Une lecture agréable mais sans plus. En cause : une intrigue vue et revue, celle d'une adolescente mal dans sa peau dont la vie paisible passe soudainement à la vitesse supérieure, le tout saupoudré d'un happy ending. Le mérite de ce livre est qu'il nous évite toutefois le plus de mièvrerie possible avec des pointes d'humour plaisantes.
famille monoparentale : père / fille. immeuble gens atypique, petite communauté. Meilleur ami voisin de palier Pierre-Rachid (parce qu'il faut s'intégrer), meilleure amie qui pue... Beaucoup d'humour et d'auto dérision. Belle découverte, belle écriture et des personnages très particuliers, auxquels on s'attache...
Vania Strudel est en seconde et la vie n'a pas été sympa avec elle.
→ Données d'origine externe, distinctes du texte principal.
(** A checkout of the repository: [/repo/.git], [/repo/README.md] and
    [/repo/src/main.py]. *)
Definition fs_repo : gmap (list (list N)) node :=
  <[[py "repo"; py "src"; py "main.py"] := File []]>
    (<[[py "repo"; py "src"] := Dir]>
    (<[[py "repo"; py "README.md"] := File [Byte.x6f; Byte.x6c; Byte.x64]]>
    (<[[py "repo"; py ".git"] := Dir]>
    (<[[py "repo"] := Dir]> ∅)))).

Definition world_repo : World := {| fs := fs_repo; log := []; sent := [] |}.

(** The same checkout without a status document. *)
Definition fs_no_readme : gmap (list (list N)) node :=
  <[[py "repo"; py "src"; py "main.py"] := File []]>
    (<[[py "repo"; py "src"] := Dir]>
    (<[[py "repo"; py ".git"] := Dir]>
    (<[[py "repo"] := Dir]> ∅))).

Definition world_no_readme : World := {| fs := fs_no_readme; log := []; sent := [] |}.

(** A body without the [images] key. *)
Definition empty_body_response : Response :=
  {| status_code := 200; content := []; json := ∅ |}.

Definition env_no_images : Env :=
  env_of (GetReturns empty_body_response) (GetReturns (image_response 200)) no_fault.

(** The image server answers 500, or 304. *)
Definition env_500 : Env :=
  env_of (GetReturns (metadata_response 200 [mountain_entry]))
         (GetReturns (image_response 500)) no_fault.

(** The answer 304 Not Modified: it carries no body. *)
Definition not_modified_response : Response :=
  {| status_code := 304; content := []; json := ∅ |}.

Definition env_304 : Env :=
  env_of (GetReturns (metadata_response 200 [mountain_entry]))
         (GetReturns not_modified_response) no_fault.

(** The operating system refuses to open [/repo/README.md] for writing. *)
Definition readme_locked (path : Path) : io_fault :=
  if bool_decide (path = [py "repo"; py "README.md"]) then OpenFault else NoFault.

Definition env_readme_locked : Env :=
  env_of (GetReturns (metadata_response 200 [mountain_entry]))
         (GetReturns (image_response 200)) readme_locked.

Definition mountain_record : WallpaperData :=
  build_record (py "/th?id=ABC123") mountain_view (py "20240115").

Definition second_record : WallpaperData :=
  build_record (py "/th?id=XYZ789") (py "Night Sky (Example Corp)") (py "20240116").

(** The checkout after the image of the day has been collected. *)
Definition mountain_path : Path :=
  [py "repo"; py "archives"; py "2024"; py "2024-01-15_Mountain View.jpg"].
(** * pgmetrics log reader: a shallow embedding of [collector/log.go]

    The development follows the source file top to bottom:
    - [GoString]: the byte-string operations of Go's [strings] package
      that the collector calls;
    - [Regexp]: the fragment of Go's [regexp] package (RE2 syntax,
      leftmost-first matching with submatches) that the collector's
      patterns live in;
    - [Strconv], [GoTime]: [strconv.ParseInt], [strconv.ParseFloat] and
      the [time] operations used by the timestamp decoder;
    - [Collector]: [compilePrefix], [getMatchData], [firstTS],
      [processLogLine], [processLogEntry], [processAE], [processAV],
      [processDeadlock] and [readLogLines];
    - the properties of the log reader, one theorem per claim. *)

From Stdlib Require Import ZArith NArith List Bool Ascii String Lia SpecFloat.
Import ListNotations.

Local Open Scope string_scope.

(* ------------------------------------------------------------------ *)
(** ** Byte strings *)
(* ------------------------------------------------------------------ *)

Module GoString.

(** Go strings and [[]byte] are byte sequences; [string] over [ascii]
    (one [ascii] = one byte) is the same carrier. *)

Definition dq : string := String "034"%char "".
Definition nl : string := String "010"%char "".
Definition tab : string := String "009"%char "".

Definition byte_le (a b : ascii) : bool := (N_of_ascii a <=? N_of_ascii b)%N.

Definition isDigit (c : ascii) : bool := byte_le "0" c && byte_le c "9".

Definition digitVal (c : ascii) : Z := Z.of_N (N_of_ascii c) - 48.

(** [s[n:]] *)
Fixpoint drop (n : nat) (s : string) : string :=
  match n, s with
  | S n', String _ s' => drop n' s'
  | _, _ => s
  end.

(** [s[:n]] *)
Fixpoint take (n : nat) (s : string) : string :=
  match n, s with
  | S n', String c s' => String c (take n' s')
  | _, _ => ""
  end.

(** [s[i:j]] *)
Definition slice (i j : nat) (s : string) : string := take (j - i) (drop i s).
(** * CacheGen encoder of LMCache: a shallow embedding and its properties

    Source: [lmcache/storage_backend/serde/cachegen_encoder.py].

    Numeric model.  The entries of the input KV tensor are finite numbers, taken
    as exact rationals ([Q]): neither the rounding of single-precision
    arithmetic to 24 bits nor its overflow and underflow are modelled.  A
    statement about a value that this rounding can move (a CDF entry, a
    dequantized entry, the symbol of a row maximum) therefore allows a margin
    for it, or is restricted to the inputs where it does not matter.  What
    the code can produce from finite entries by dividing by zero (infinities,
    NaN) is modelled by [fval].  Fixed-width integer tensors (int8, int16,
    int32) are integers in [Z] with their two's-complement wrap-around written
    out.  The arithmetic coder and the serialization of the output record are
    outside the module and are parameters. *)

From Stdlib Require Import String.
From Stdlib Require Import ZArith QArith Qround Qabs Qminmax List Lia Lqa
  Bool PeanoNat.
From Stdlib Require SpecFloat.
Import ListNotations.

Set Implicit Arguments.

Local Open Scope Z_scope.

(* ================================================================== *)
(** ** Python exceptions as an error monad *)

Inductive error : Type :=
| IndexError      (* indexing a tensor outside its shape *)
| KeyError        (* a key that is not in a dictionary *)
| RuntimeError    (* raised by a torch operator *)
| CoderError.     (* raised by the external arithmetic coder *)

Inductive result (A : Type) : Type :=
| Ok (a : A)
| Raise (e : error).

Arguments Ok {A} a.
Arguments Raise {A} e.

Definition bind {A B : Type} (m : result A) (k : A -> result B) : result B :=
  match m with
  | Ok a => k a
  | Raise e => Raise e
  end.

Notation "x <- m ;; k" := (bind m (fun x => k))
  (at level 61, m at next level, right associativity).
Notation "' pat <- m ;; k" := (bind m (fun x => match x with pat => k end))
  (at level 61, pat pattern, m at next level, right associativity).
(** [serve_forever]: the requests are handled one after the other, each in
    the world of its own moment; an exception ends that request only.  The
    handler classes set no attribute that outlives a request and the modules
    have no global a handler writes, so nothing passes from one request to
    the next. *)
Definition serve_forever {L : Library} (s : server)
  (reqs : list (world * method * request)) : list (conn * (exn + unit)) :=
  map (fun '(w, m, r) => handle s w m r) reqs.

(** ** A reference library

    Stand-ins for the four library calls, enough to run the handlers on
    concrete requests.  The statements below hold for every [Library]; this
    one only supplies the runs. *)

Module Reference.

(** [s.split(sep, 1)[0]] *)
Fixpoint before (sep : ascii) (s : string) : string :=
  match s with
  | EmptyString => EmptyString
  | String a t => if Ascii.eqb a sep then EmptyString else String a (before sep t)
  end.

(** [urlparse(url).path] for an origin-form target (one leading slash, so no
    scheme and no authority) without [;] parameters: the fragment and the
    query are cut off. *)
Definition urlparse_path (url : string) : exn + string :=
  inr (before "?" (before "#" url)).

Definition digit (a : ascii) : option Z :=
  let n := nat_of_ascii a in
  if (48 <=? n)%nat && (n <=? 57)%nat then Some (Z.of_nat (n - 48)) else None.

Fixpoint digits (s : string) (acc : Z) : option Z :=
  match s with
  | EmptyString => Some acc
  | String a t =>
      match digit a with
      | Some d => digits t (10 * acc + d)%Z
      | None => None
      end
  end.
Mère absente, morte ? Ptosis à l'oeil ... Un père taxidermiste ...
On suit les aventures (ou la vie) de Vania, ado de 15 ans, dont la vie n'est qu'une succession de vacheries (comme pour tous les ados (ou presque) non ?
C'est bien écrit, c'est rigolo, on ne s'ennuie pas.
Ce livre était plutôt bon et original dans son genre, même si au final, rien de réellement surprenant n'arrive. J'admet n'avoir pas beaucoup accroché avec le personnage de Vania, peut-être que si ça avait été raconté par Violette j'aurais été capable de mieux apprécier...
Mais sinon, c'est un bon livre qui nous montre des personnages rafraîchissant dans leur excentricité et leurs imperfections.
Gros coup de cœur pour ce livre ! J'ai vraiment adoré l'humour insufflé par l'auteure dans cette histoire qui n'aborde pourtant pas que des thèmes évidents. J'ai beaucoup apprécié l'histoire et ses personnages. La fin était particulièrement touchante et j'ai passé un excellent moment de lecture.
Ce livre est un ovni ! Des personnages originaux et décalé, une histoire un peu dingue et un enchainement de catastrophe improbable. Je me suis régalé !!!